• [WHAT TO DO] In the records below, pick out all lines containing the word "JsData".

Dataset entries

(* ===== verification/BrowserConn.v ===== *)
(** * Browser connections

    Models [connect_socket] and [Connection] of [websock-wasm/src/connection.rs] and the
    split halves of [stream.rs].  The browser's WebSocket is part of the state: its
    ready state, the callbacks that are attached, the amount it buffers and what was
    sent.  Its events, the failures of its methods and the amount buffered are chosen
    by the environment.  A browser is single threaded: a callback, and a poll of the
    code between two [await]s, is one step. *)

From S2P Require Import Prelude Buf VarInt Frame Proto Limits SendFlow Channel Async NativeState FuturesChannel.
Open Scope mux_scope.

Inductive ready_state : Set := CONNECTING | OPEN | CLOSING | CLOSED.
#[global] Instance ready_state_eq_dec : EqDecision ready_state.
Proof. solve_decision. Defined.

(** The callbacks of the connection attempt, and those of the open connection. *)
Inductive callback : Set := Waiting | Live.

Record WebSocket : Set := mkWebSocket {
  ready : ready_state;
  onopen : option callback;
  onmessage : option callback;
  onerror : option callback;
  onclose : option callback;
  buffered_amount : Z;
  js_sent : list Message
}.

Definition set_ready (r : ready_state) (w : WebSocket) : WebSocket :=
  mkWebSocket r (onopen w) (onmessage w) (onerror w) (onclose w) (buffered_amount w) (js_sent w).
Definition set_callbacks (o m e c : option callback) (w : WebSocket) : WebSocket :=
  mkWebSocket (ready w) o m e c (buffered_amount w) (js_sent w).
Definition set_buffered (n : Z) (w : WebSocket) : WebSocket :=
  mkWebSocket (ready w) (onopen w) (onmessage w) (onerror w) (onclose w) n (js_sent w).
Definition detach (w : WebSocket) : WebSocket := set_callbacks None None None None w.

(** [WebSocket.close()] without arguments. *)
Definition js_close (w : WebSocket) : WebSocket :=
  match ready w with
  | CONNECTING | OPEN => set_ready CLOSING w
  | CLOSING | CLOSED => w
  end.

(** The data of a message event. *)
Inductive JsData : Set := JsString (s : string) | JsArrayBuffer (b : list byte) | JsOther.

(** Who owns the connection. *)
Inductive owner : Set :=
| Connecting        (** [connect_socket] waits for the socket to open *)
| Failed (e : Error)
| Cancelled         (** the future was dropped while it waited *)
| Whole             (** a [Connection] *)
| Halves (sink stream : bool)   (** the split halves that are alive *)
| Dropped.

Definition message_len (m : Message) : Z :=
  match m with Text s => Z.of_nat (String.length s) | Binary b => blen b end.

Section Browser.
Context {fchan : Type -> Type} `{FMpsc fchan} `{UsizeWidth}.

Record BConn : Type := mkBConn {
  b_ws : WebSocket;
  b_owner : owner;
  b_limits : WebSocketLimits;
  b_open_tx : bool;                       (** the cell still holds [open_tx] *)
  b_open_res : option (result unit);      (** what was sent through it *)
  b_chan : fchan (result Message);
  b_tx : nat * nat * nat;                 (** the senders of the three callbacks *)
  b_rx : bool;                            (** [rx] is [Some] *)
  b_close_frame : option CloseFrame;
  b_sink_closed : bool;
  b_terminated : bool;
  b_refs : Z;                             (** [ref_count] of the halves *)
  h_accepted : list (result Message);     (** history: what was queued, and delivered *)
  h_delivered : list (result Message)
}.

Ltac replace_bconn f v r :=
  let e := constr:(mkBConn (b_ws r) (b_owner r) (b_limits r) (b_open_tx r) (b_open_res r) (b_chan r) (b_tx r)
    (b_rx r) (b_close_frame r) (b_sink_closed r) (b_terminated r) (b_refs r) (h_accepted r) (h_delivered r)) in
  let x := constr:(f r) in
  match eval pattern x in e with ?g _ => let t := eval cbv beta in (g v) in exact t end.

Implicit Types c : BConn.
Definition set_ws v c : BConn := ltac:(replace_bconn b_ws v c).
Definition set_owner v c : BConn := ltac:(replace_bconn b_owner v c).
Definition set_open_tx v c : BConn := ltac:(replace_bconn b_open_tx v c).
Definition set_open_res v c : BConn := ltac:(replace_bconn b_open_res v c).
Definition set_b_chan v c : BConn := ltac:(replace_bconn b_chan v c).
Definition set_b_tx v c : BConn := ltac:(replace_bconn b_tx v c).
Definition set_b_rx v c : BConn := ltac:(replace_bconn b_rx v c).
Definition set_close_frame v c : BConn := ltac:(replace_bconn b_close_frame v c).
Definition set_b_sink_closed v c : BConn := ltac:(replace_bconn b_sink_closed v c).
Definition set_terminated v c : BConn := ltac:(replace_bconn b_terminated v c).
Definition set_refs v c : BConn := ltac:(replace_bconn b_refs v c).
Definition set_accepted v c : BConn := ltac:(replace_bconn h_accepted v c).
Definition set_delivered v c : BConn := ltac:(replace_bconn h_delivered v c).

Definition on_ws (f : WebSocket -> WebSocket) c : BConn := set_ws (f (b_ws c)) c.

(** ** Connecting *)
Definition connect_start (w : WebSocket) (l : WebSocketLimits) : BConn :=
  mkBConn (set_callbacks (Some Waiting) (onmessage w) (Some Waiting) (Some Waiting) w) Connecting l true None
    (f_channel 64) (0, 0, 0)%nat true None false false 0 [] [].

(** [connect]: [new_ws] is the constructor of the browser, without and with a list of
    subprotocols; it throws on a bad URL or protocol. *)
Definition b_connect (new_ws : string -> option (list string) -> string + WebSocket) (url : string)
    (o : ConnectOptions) : result BConn :=
  match WebSocketLimits_validate (limits_of o) with
  | Ok _ =>
      match new_ws url (if decide (protocols o = []) then None else Some (protocols o)) with
      | inl e => Err (Other e)
      | inr w => Ok (connect_start w (limits_of o))
      end
  | Err e => Err e
  | Panic => Panic
  end.

(** The waiting callbacks take the sender out of its cell. *)
Definition signal (r : result unit) c : BConn :=
  if b_open_tx c then set_open_res (Some r) (set_open_tx false c) else c.

(** [ConnectingGuard::drop] while it is armed. *)
Definition guard_drop c : BConn :=
  on_ws (fun w => js_close (set_callbacks None (onmessage w) None None w)) c.

(** The live callbacks: the first two get clones of the sender. *)
Definition install c : BConn :=
  let '(i, ch) := f_clone (b_chan c) in
  let '(j, ch) := f_clone ch in
  set_b_tx (i, j, 0)%nat (set_b_chan ch
    (on_ws (set_callbacks (onopen (b_ws c)) (Some Live) (Some Live) (Some Live)) c)).

(** [connect_socket] continues once [open_rx] yields. *)
Definition connect_resume c : option BConn :=
  match b_open_res c with
  | None => None
  | Some r =>
      let c := on_ws (fun w => set_callbacks None (onmessage w) None None w) c in
      match r with
      | Ok _ => Some (set_owner Whole (install c))
      | Err e => Some (set_owner (Failed e) (guard_drop c))
      | Panic => None
      end
  end.
Definition connect_cancel c : BConn := set_owner Cancelled (guard_drop c).

(** ** Callbacks of an open connection *)
Definition push (i : nat) (r : result Message) c : BConn * bool :=
  match f_try_send i r (b_chan c) with
  | (SendOk, ch) => (set_accepted (h_accepted c ++ [r]) (set_b_chan ch c), true)
  | (_, ch) => (set_b_chan ch c, false)
  end.
Definition close_channel c : BConn := set_b_chan (f_close_channel (b_chan c)) c.

(** Deliver an error as the last result and close the socket. *)
Definition refuse (i : nat) (e : Error) c : BConn :=
  let '(c, _) := push i (Err e) c in on_ws js_close (close_channel c).
Definition deliver_message (i : nat) (m : Message) c : BConn :=
  let '(c, ok) := push i (Ok m) c in if ok then c else on_ws js_close (close_channel c).

Definition on_message_event (data : JsData) c : BConn :=
  let i := (b_tx c).1.1 in
  let max := max_message_size (b_limits c) in
  match data with
  | JsString s =>
      if max <? message_len (Text s) then refuse i (Protocol "websocket message exceeds max_message_size") c
      else deliver_message i (Text s) c
  | JsArrayBuffer b =>
      if max <? blen b then refuse i (Protocol "websocket message exceeds max_message_size") c
      else deliver_message i (Binary b) c
  | JsOther => refuse i (Protocol "unsupported message type") c
  end.

Definition on_error_event c : BConn :=
  let '(c, ok) := push (b_tx c).1.2 (Err (Other "websocket error")) c in
  if ok then c else close_channel c.

Definition on_close_event (f : CloseFrame) c : BConn :=
  let c := set_close_frame (Some f) c in
  let '(c, _) := push (b_tx c).2 (Err Closed) c in
  close_channel c.

(** ** Methods of [Connection] *)
Definition js_err (e : string) : Error := Other e.

Definition check_send_capacity (w : WebSocket) (len max : Z) : result unit :=
  let buffered := Z.min (buffered_amount w) usize_max in
  if max <? saturating_add_usize buffered len then Err (Other "websocket write buffer limit exceeded") else Ok tt.

(** [thrown] is the exception of [WebSocket.send], if it throws. *)
Definition js_send (thrown : option string) (m : Message) c : BConn * result unit :=
  match check_send_capacity (b_ws c) (message_len m) (max_write_buffer_size (b_limits c)) with
  | Ok _ =>
      match thrown with
      | Some e => (c, Err (js_err e))
      | None =>
          (on_ws (fun w => mkWebSocket (ready w) (onopen w) (onmessage w) (onerror w) (onclose w)
             (buffered_amount w + message_len m) (js_sent w ++ [m])) c, Ok tt)
      end
  | Err e => (c, Err e)
  | Panic => (c, Panic)
  end.
Definition b_send := js_send.

(** A poll of [rx.next()]. *)
Definition rx_next c : option (option (result Message)) * BConn :=
  match f_next (b_chan c) with
  | (RecvItem r, ch) => (Some (Some r), set_delivered (h_delivered c ++ [r]) (set_b_chan ch c))
  | (RecvEnd, ch) => (Some None, set_b_chan ch c)
  | (RecvPending, _) => (None, c)
  end.
(** [None] while [recv] waits. *)
Definition b_recv c : option (result Message) * BConn :=
  if b_rx c then
    match rx_next c with
    | (Some (Some r), c) => (Some r, c)
    | (Some None, c) => (Some (Err Closed), c)
    | (None, c) => (None, c)
    end
  else (Some (Err Closed), c).

(** [self.rx = None] drops the receiver. *)
Definition drop_rx c : BConn :=
  if b_rx c then set_b_rx false (set_b_chan (f_rx_drop (b_chan c)).2 c) else c.

(** The first part of [close], then a round of its loop; [inl] is the result. *)
Definition b_close_start c : (result unit * BConn) + BConn :=
  if decide (ready (b_ws c) = CLOSED) then inl (Ok tt, drop_rx c)
  else inr (if decide (ready (b_ws c) = CLOSING) then c else on_ws js_close c).
Definition b_close_round c : option ((result unit * BConn) + BConn) :=
  if b_rx c then
    match rx_next c with
    | (None, _) => None
    | (Some (Some (Ok _)), c) => Some (inr c)
    | (Some (Some (Err Closed)), c) | (Some None, c) => Some (inl (Ok tt, drop_rx c))
    | (Some (Some (Err e)), c) => Some (inl (Err e, drop_rx c))
    | (Some (Some Panic), c) => Some (inl (Panic, drop_rx c))
    end
  else Some (inl (Ok tt, c)).

(** The destructor of an unsplit [Connection]: nobody else owns the socket. *)
Definition conn_drop c : BConn :=
  set_owner Dropped (drop_rx (on_ws (fun w => js_close (detach w)) c)).

(** ** The split halves *)

(** The halves own the socket when the [Connection] is dropped: its destructor returns
    at once. *)
Definition b_split c : outcome unit BConn :=
  if b_rx c then Ok (set_refs 2 (set_owner (Halves true true) c)) else Panic.

Definition bsink_poll_ready c : result unit := if b_sink_closed c then Err Closed else Ok tt.
Definition bsink_start_send (thrown : option string) (m : Message) c : BConn * result unit :=
  if b_sink_closed c then (c, Err Closed) else js_send thrown m c.
Definition bsink_poll_close c : BConn * result unit :=
  (if b_sink_closed c then c else set_b_sink_closed true (on_ws js_close c), Ok tt).
Definition bsink_drop c : BConn :=
  let remaining := saturating_sub (b_refs c) 1 in
  let c := set_refs remaining c in
  if (remaining =? 0) && negb (b_sink_closed c) then set_b_sink_closed true (on_ws js_close c) else c.
Definition bstream_poll_next c : option (option (result Message)) * BConn :=
  if b_terminated c then (Some None, c)
  else match rx_next c with
  | (Some None, c) => (Some None, set_terminated true c)
  | r => r
  end.
Definition bstream_drop c : BConn :=
  let c := on_ws detach c in
  let remaining := saturating_sub (b_refs c) 1 in
  let c := set_refs remaining c in
  drop_rx (if remaining =? 0 then on_ws js_close c else c).
End Browser.
Arguments BConn : clear implicits.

• [RESPONSE]
Inductive JsData : Set := JsString (s : string) | JsArrayBuffer (b : list byte) | JsOther.
Definition on_message_event (data : JsData) c : BConn :=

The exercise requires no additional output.